**EXERCISE:**
Transcribe all the data, leaving each word as it is.

**ENTRIES SHOWN:**
Lemma site_job_run (w : world pmem) this i s t x :
  shows w this i s →
  match task_step s t x with
  | Ok s' => ∃ w', job_run (job_of (app_at this) t) x w = Ok (tt, w') ∧ becomes w w' this i s s'
  | Panic e => job_run (job_of (app_at this) t) x w = Panic e
  end.
Proof.
  intros Hw. destruct t as [|u|u text], x as [| |ans|net]; cbn [task_step job_run job_of];
    try (by apply (go_run w this i s TInit)); try (by apply (go_run w this i s (TFetch u)));
    try (by apply (go_run w this i s (TRender u text))).
  - pose proof (initTemplates_run w this i s Hw) as Hi. destruct all_templates as [err|ts].
    + destruct Hi as (w' & Hi). by mstep Hi.
    + destruct Hi as (w1 & H1 & Hb1). mstep H1. mstep (site_State_run _ _ _ _ (proj1 Hb1)). cbn [s_app].
      case_bool_decide; [by exists w1|].
      destruct (newUrl_run w1 this i _ (URL (s_app s)) (proj1 Hb1)) as (w2 & H2 & Hb2). exists w2. split; [exact H2|].
      by eapply becomes_trans.
  - mstep (site_State_run _ _ _ _ Hw). by apply SetState_run.
  - mstep (site_State_run _ _ _ _ Hw). destruct (SetState_run w this i s (with_Status "Loading..." (s_app s)) Hw) as (w1 & H1 & Hb1).
    mstep H1. destruct (go_run w1 this i _ (TRender u ans) (proj1 Hb1)) as (w2 & H2 & Hb2). exists w2. split; [exact H2|].
    by eapply becomes_trans.
  - mstep (eq_refl : mget w_ext w = Ok (w_ext w, w)). rewrite (sh_templates _ _ _ _ Hw).
    destruct (renderDoc net (s_templates s) u text) as [[err|out]|e] eqn:Hout; cbn.
    + by mstep (mlift_run (Ok (inl err : string + string)) w _ eq_refl).
    + mstep (mlift_run (Ok (inr out : string + string)) w _ eq_refl). mstep (site_State_run _ _ _ _ Hw). by apply SetState_run.
    + done.
Qed.

Lemma present_event_run (w : world pmem) this i s e :
  shows w this i s →
  match site_step s e with
  | Ok s' => ∃ w', present_event this e w = Ok (tt, w') ∧ becomes w w' this i s s'
  | Panic err => present_event this e w = Panic err
  end.
Proof.
  intros Hw. destruct e as [u|n x]; cbn [site_step present_event].
  - by apply newUrl_run.
  - rewrite (M_bind_run (mget w_ext) _ w (w_ext w) w eq_refl). rewrite (sh_jobs _ _ _ _ Hw), list_lookup_fmap.
    destruct (s_tasks s !! n) as [t|] eqn:Ht; cbn; [|exists w; split; [done|by apply becomes_refl]].
    set (w1 := World (w_js w) (PMem (delete n (p_jobs (w_ext w))) (contentTemplate (w_ext w)))).
    set (s1 := Site (s_app s) (delete n (s_tasks s)) (s_templates s)).
    assert (shows w1 this i s1) as Hw1.
    { destruct Hw as [Hi Hj Hts]. split; cbn; try done. rewrite Hj. symmetry. apply (list_fmap_delete (job_of (app_at this))). }
    rewrite (M_bind_run (on_mem _) _ w tt w1 eq_refl). pose proof (site_job_run w1 this i s1 t x Hw1) as Hj.
    destruct (task_step s1 t x); [|done]. destruct Hj as (w' & Hr & Hs & us & Hu & Hch). exists w'. split; [done|]. split; [done|].
    by exists us.
Qed.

**WRITTEN ANSWER:**
Lemma site_job_run (w : world pmem) this i s t x :
  shows w this i s →
  match task_step s t x with
  | Ok s' => ∃ w', job_run (job_of (app_at this) t) x w = Ok (tt, w') ∧ becomes w w' this i s s'
  | Panic e => job_run (job_of (app_at this) t) x w = Panic e
  end.
Proof.
  intros Hw. destruct t as [|u|u text], x as [| |ans|net]; cbn [task_step job_run job_of];
    try (by apply (go_run w this i s TInit)); try (by apply (go_run w this i s (TFetch u)));
    try (by apply (go_run w this i s (TRender u text))).
  - pose proof (initTemplates_run w this i s Hw) as Hi. destruct all_templates as [err|ts].
    + destruct Hi as (w' & Hi). by mstep Hi.
    + destruct Hi as (w1 & H1 & Hb1). mstep H1. mstep (site_State_run _ _ _ _ (proj1 Hb1)). cbn [s_app].
      case_bool_decide; [by exists w1|].
      destruct (newUrl_run w1 this i _ (URL (s_app s)) (proj1 Hb1)) as (w2 & H2 & Hb2). exists w2. split; [exact H2|].
      by eapply becomes_trans.
  - mstep (site_State_run _ _ _ _ Hw). by apply SetState_run.
  - mstep (site_State_run _ _ _ _ Hw). destruct (SetState_run w this i s (with_Status "Loading..." (s_app s)) Hw) as (w1 & H1 & Hb1).
    mstep H1. destruct (go_run w1 this i _ (TRender u ans) (proj1 Hb1)) as (w2 & H2 & Hb2). exists w2. split; [exact H2|].
    by eapply becomes_trans.
  - mstep (eq_refl : mget w_ext w = Ok (w_ext w, w)). rewrite (sh_templates _ _ _ _ Hw).
    destruct (renderDoc net (s_templates s) u text) as [[err|out]|e] eqn:Hout; cbn.
    + by mstep (mlift_run (Ok (inl err : string + string)) w _ eq_refl).
    + mstep (mlift_run (Ok (inr out : string + string)) w _ eq_refl). mstep (site_State_run _ _ _ _ Hw). by apply SetState_run.
    + done.
Qed.

Lemma present_event_run (w : world pmem) this i s e :
  shows w this i s →
  match site_step s e with
  | Ok s' => ∃ w', present_event this e w = Ok (tt, w') ∧ becomes w w' this i s s'
  | Panic err => present_event this e w = Panic err
  end.
Proof.
  intros Hw. destruct e as [u|n x]; cbn [site_step present_event].
  - by apply newUrl_run.
  - rewrite (M_bind_run (mget w_ext) _ w (w_ext w) w eq_refl). rewrite (sh_jobs _ _ _ _ Hw), list_lookup_fmap.
    destruct (s_tasks s !! n) as [t|] eqn:Ht; cbn; [|exists w; split; [done|by apply becomes_refl]].
    set (w1 := World (w_js w) (PMem (delete n (p_jobs (w_ext w))) (contentTemplate (w_ext w)))).
    set (s1 := Site (s_app s) (delete n (s_tasks s)) (s_templates s)).
    assert (shows w1 this i s1) as Hw1.
    { destruct Hw as [Hi Hj Hts]. split; cbn; try done. rewrite Hj. symmetry. apply (list_fmap_delete (job_of (app_at this))). }
    rewrite (M_bind_run (on_mem _) _ w tt w1 eq_refl). pose proof (site_job_run w1 this i s1 t x Hw1) as Hj.
    destruct (task_step s1 t x); [|done]. destruct Hj as (w' & Hr & Hs & us & Hu & Hch). exists w'. split; [done|]. split; [done|].
    by exists us.
Qed.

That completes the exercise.